Arguably, developing taste is a good thing, since, as Munroe has his character suggests, it opens up whole new vistas to you—albeit at the risk of turning you into an annoying snob.

There's another downside too, though: it tends to be expensive. This isn't inevitable, of course: after sampling a whole bunch of whiskeys you might find that you prefer Jack Daniels ($16.99/750) to Macallan 25 ($649.99), but assuming your neural architecture isn't too different from the rest of humanity—and perhaps you take your cues from your peers—it seems likely you're going to find that your tastes line up with others. And as things which are in demand naturally tend to be more expensive, you're suddenly going to be expending a lot more money on the same general class of experience. [I don't think the market's natural response to produce more of a desirable product helps out here, since you can almost always invest more and more input into some product (use the best grapes, age it longer, etc.), in the interest of creating an ever more exclusive and allegedly better version.]

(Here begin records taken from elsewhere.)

(* ===== verification/BinderTxnSystem.v ===== *)
(** * The driver as a transition system

    Threads of many processes at work: each step is a section of the driver
    run for one thread.  [binder_transaction] is three steps, finding the
    target, building the transaction and queueing it, and
    [binder_thread_read] is a step for each time it takes work, so that other
    threads run in between. *)

From Stdlib Require Import ZArith Lia.
From stdpp Require Import base option gmap sets list.
From S2P Require Import Prelude RbTree BinderAlloc BinderNode BinderTranslate BinderNodeSystem BinderObjects BinderTxn BinderCalls.
From S2P Require Import BinderFrame BinderFrameAlloc BinderTxnView BinderTxnHush BinderTxnOps BinderTxnDeliver BinderTxnBuf BinderTxnTarget BinderTxnRead.
From S2P Require Import BinderTxnDraft BinderTxnBuild BinderTxnSend BinderTxnExit BinderTxnNew.

(** ** States *)

(** Where a thread is: in no call of the driver, in a read before or between
    rounds, asleep in one, or in [binder_transaction] with its target found
    or its transaction built. *)
Inductive phase :=
  | AtRest
  | InRead (proc_work : bool)
  | Asleep (proc_work : bool)
  | Targeted (reply : bool) (id : Z) (tr : binder_transaction_data) (tg : txn_target)
  | Built (reply : bool) (tr : binder_transaction_data) (t c : nat) (tg : txn_target).

Record system := System { drv : driver; phases : nat -> phase }.

Definition doing_of (ph : phase) : activity :=
  match ph with
  | AtRest => Idle
  | InRead w => Reading w
  | Asleep w => Waiting w
  | Targeted _ _ tr tg | Built _ tr _ _ tg => sending tr tg
  end.
Definition making_of (ph : phase) : option nat := match ph with Built _ _ t _ _ => Some t | _ => None end.
Definition draft_in (A : nat) (ph : phase) : call :=
  match ph with Built reply tr _ _ tg => draft_of A reply tr tg | _ => Call None None None None None false end.

Definition phase_ok (ph : phase) : Prop :=
  match ph with Targeted reply _ tr tg | Built reply tr _ _ tg => tg_ok reply tr tg | _ => True end.

(** ** Steps *)

(** The requests on the object graph a thread [A] can make. *)
Definition command (A : nat) (op : binder_op) : bool :=
  match op with
  | BcRefs _ _ _ _ _ | BcRefsDone _ _ _ _ | BcRequestDeath _ _ _ _ | SetCtxMgr _ _ _ _ _ | GetNodeInfo _ _ _ | GetNodeDebug _ _ => true
  | BcClearDeath _ t _ _ | BcDeadBinderDone _ t _ => bool_decide (t = A)
  | _ => false
  end.

(** Those on its own state and its process's. *)
Inductive looper_op := RegisterLooper | EnterLooper | ExitLooper | ReadDone (put_user : Z -> bool) | MaxThreads (p : nat) (max : Z) | Flush (p : nat) | IoctlDone | DeathNoMemory | ReadLeft (p : nat) | PollStart.
Definition run_looper (A : nat) (op : looper_op) : M driver unit :=
  match op with
  | RegisterLooper => bc_register_looper A
  | EnterLooper => bc_enter_looper A
  | ExitLooper => bc_exit_looper A
  | ReadDone put_user => read_done A put_user ;! ret tt
  | MaxThreads p max => set_max_threads p max
  | IoctlDone => ioctl_done A
  | DeathNoMemory => death_no_memory A
  | ReadLeft p => read_left p
  | PollStart => poll_start A ;! ret tt
  | Flush p => binder_deferred_flush p ;! ret tt
  end.

Section system.
Context `{RB : Rbtree}.

(** The parts of [binder_deferred_release], but for the threads. *)
Inductive release_op := ReleaseStart (p : nat) | ReleaseNode (p : nat) (count : Z) | ReleaseRef (p : nat) | ReleaseTodo (p : nat) | ReleaseDelivered (p : nat) | ReleaseProc (p : nat).
Definition run_release (E : driver_env) (op : release_op) : M driver unit :=
  match op with
  | ReleaseStart p =>
    in_graph (release_context_mgr p) ;!
    upd_proc p (fun P => set_proc_dead true (set_proc_tmp_ref (s32 (proc_tmp_ref P + 1)) P))
  | ReleaseNode p count => release_node E p count ;! ret tt
  | ReleaseRef p => in_graph (release_one_ref p) ;! ret tt
  | ReleaseTodo p => release_list E (proc_todo p)
  | ReleaseDelivered p => release_list E (delivered_death p)
  | ReleaseProc p => binder_proc_dec_tmpref E p
  end.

Of course, the mere fact that you're shelling out more money doesn't necessarily mean you're worse off, since the counter-argument would go that you're getting more hedonic value out of the better product. I'm not sure that's true, though, since you habituate so fast. When I first started eating sushi, I was happy to eat the cheap stuff, but now that I've had reasonably good sushi, I'm not prepared to go back. Seems like a good reason to stay away from Masa.


The best reason to stay away from Masa is that Urasawa in LA is so much closer.

At the risk of playing to type, I'd recommend upgrading from Macallan 25 ($649.99/750) to Rittenhouse BIB Rye ($16.99/750).

Listened to a bit of an interview today with David Linden, author of "The Compass of Pleasure" (

While most people are able to achieve a certain degree of pleasure with only moderate indulgence, those with blunted dopamine systems are driven to overdo it. Linden explains, "In order to get to that same set point of pleasure that others would get to easily — maybe with two drinks at the bar and a laugh with friends — you need six drinks at the bar to get the same thing."

I wonder if there's a similar blunting to stale experiences within a given domain, where some people need to "overdo it" in terms of quality/nuance (instead of sheer volume) to meet that same pleasure point.